Which lines below include "Hfree"? Copy them all.

┌──

(** The lines of the string of one entry. *)
Lemma entry_lines_skip_free (v : variant) (fmt : str -> str)
    (skip : str -> bool) (lines0 : list str) (e : entry) :
  skips_no_own_line skip ->
  (forall line, fmt line = Str.NL :: of_string "## " ++ line
                \/ fmt line = Str.NL :: of_string "## " ++ line ++ [Str.NL]) ->
  (forall line, v_passes v line = true -> skip line = false) ->
  (forall line, collapsed (v_clean_answer v line) = true) ->
  Forall (fun l => nl_free l = true) lines0 ->
  entry_from v lines0 e ->
  forallb (fun line => negb (skip line)) (Str.split Str.NL (render fmt e))
  = true.
Proof.
  intros (S0 & S1 & S2 & S3) Hfmt Hpass Hclean Hfree.
  assert (Hhead : forall line, nl_free line = true ->
                    Str.split Str.NL (of_string "## " ++ line)
                    = [35%N :: 35%N :: 32%N :: line]).
  { intros line Hl. apply split_free.
    change (nl_free (of_string "## " ++ line) = true).
    rewrite nl_free_app, Hl. reflexivity. }
  destruct e as [line| |n text|text|line]; cbn [entry_from render].
  - intros (raw & Hin & -> & _).
    pose proof (@from_line_free lines0 raw Hfree Hin) as Hl.
    destruct (Hfmt (Str.strip raw)) as [-> | ->].
    + rewrite split_eq. cbn [N.eqb Str.NL Pos.eqb].
      rewrite (Hhead _ Hl). cbn [forallb]. now rewrite S0, S1.
    + rewrite split_eq. cbn [N.eqb Str.NL Pos.eqb].
      rewrite app_assoc.
      change [Str.NL] with (Str.NL :: []).
      rewrite split_app_sep, (Hhead _ Hl). cbn [app Str.split forallb].
      now rewrite S0, S1.
  - intros _. cbn [Str.split forallb]. now rewrite S0.
  - intros [_ (raw & Hin & _ & ->)].
    destruct (StrFacts.show_head n) as (d & ds & -> & Hd & Hds).
    assert (Hdd : Forall (fun c => Unicode.is_ascii_digit c = true) (d :: ds))
      by now constructor.
    change (of_string ". Q: ") with (46%N :: of_string " Q: ").
    change ((d :: ds) ++ (46%N :: of_string " Q: ")
            ++ Str.strip (skipn 2 (Str.strip raw)))
      with ((d :: ds) ++ 46%N :: of_string " Q: "
            ++ Str.strip (skipn 2 (Str.strip raw))).
    rewrite split_free.
    + cbn [forallb]. now rewrite (S3 d ds _ Hdd).
    + rewrite nl_free_app, (@digits_nl_free (d :: ds) Hdd).
      change (46%N :: of_string " Q: " ++ Str.strip (skipn 2 (Str.strip raw)))
        with (of_string ". Q: " ++ Str.strip (skipn 2 (Str.strip raw))).
      rewrite nl_free_app.
      rewrite (@nl_free_strip _ (@nl_free_skipn 2 _ (@from_line_free lines0 raw Hfree Hin))).
      reflexivity.
  - intros [_ (raw & Hin & _ & ->)].
    rewrite split_free.
    + cbn [forallb]. change (of_string "A: ") with [65%N; 58%N; 32%N].
      cbn [app]. now rewrite S2.
    + rewrite nl_free_app, (@collapsed_nl_free _ (Hclean _)). reflexivity.
  - intros (raw & Hin & -> & Hp).
    rewrite (@split_free _ (@from_line_free lines0 raw Hfree Hin)).
    cbn [forallb]. now rewrite (Hpass _ Hp).
Qed.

└──

Exercise answer
  intros (S0 & S1 & S2 & S3) Hfmt Hpass Hclean Hfree.
    pose proof (@from_line_free lines0 raw Hfree Hin) as Hl.
      rewrite (@nl_free_strip _ (@nl_free_skipn 2 _ (@from_line_free lines0 raw Hfree Hin))).
    rewrite (@split_free _ (@from_line_free lines0 raw Hfree Hin)).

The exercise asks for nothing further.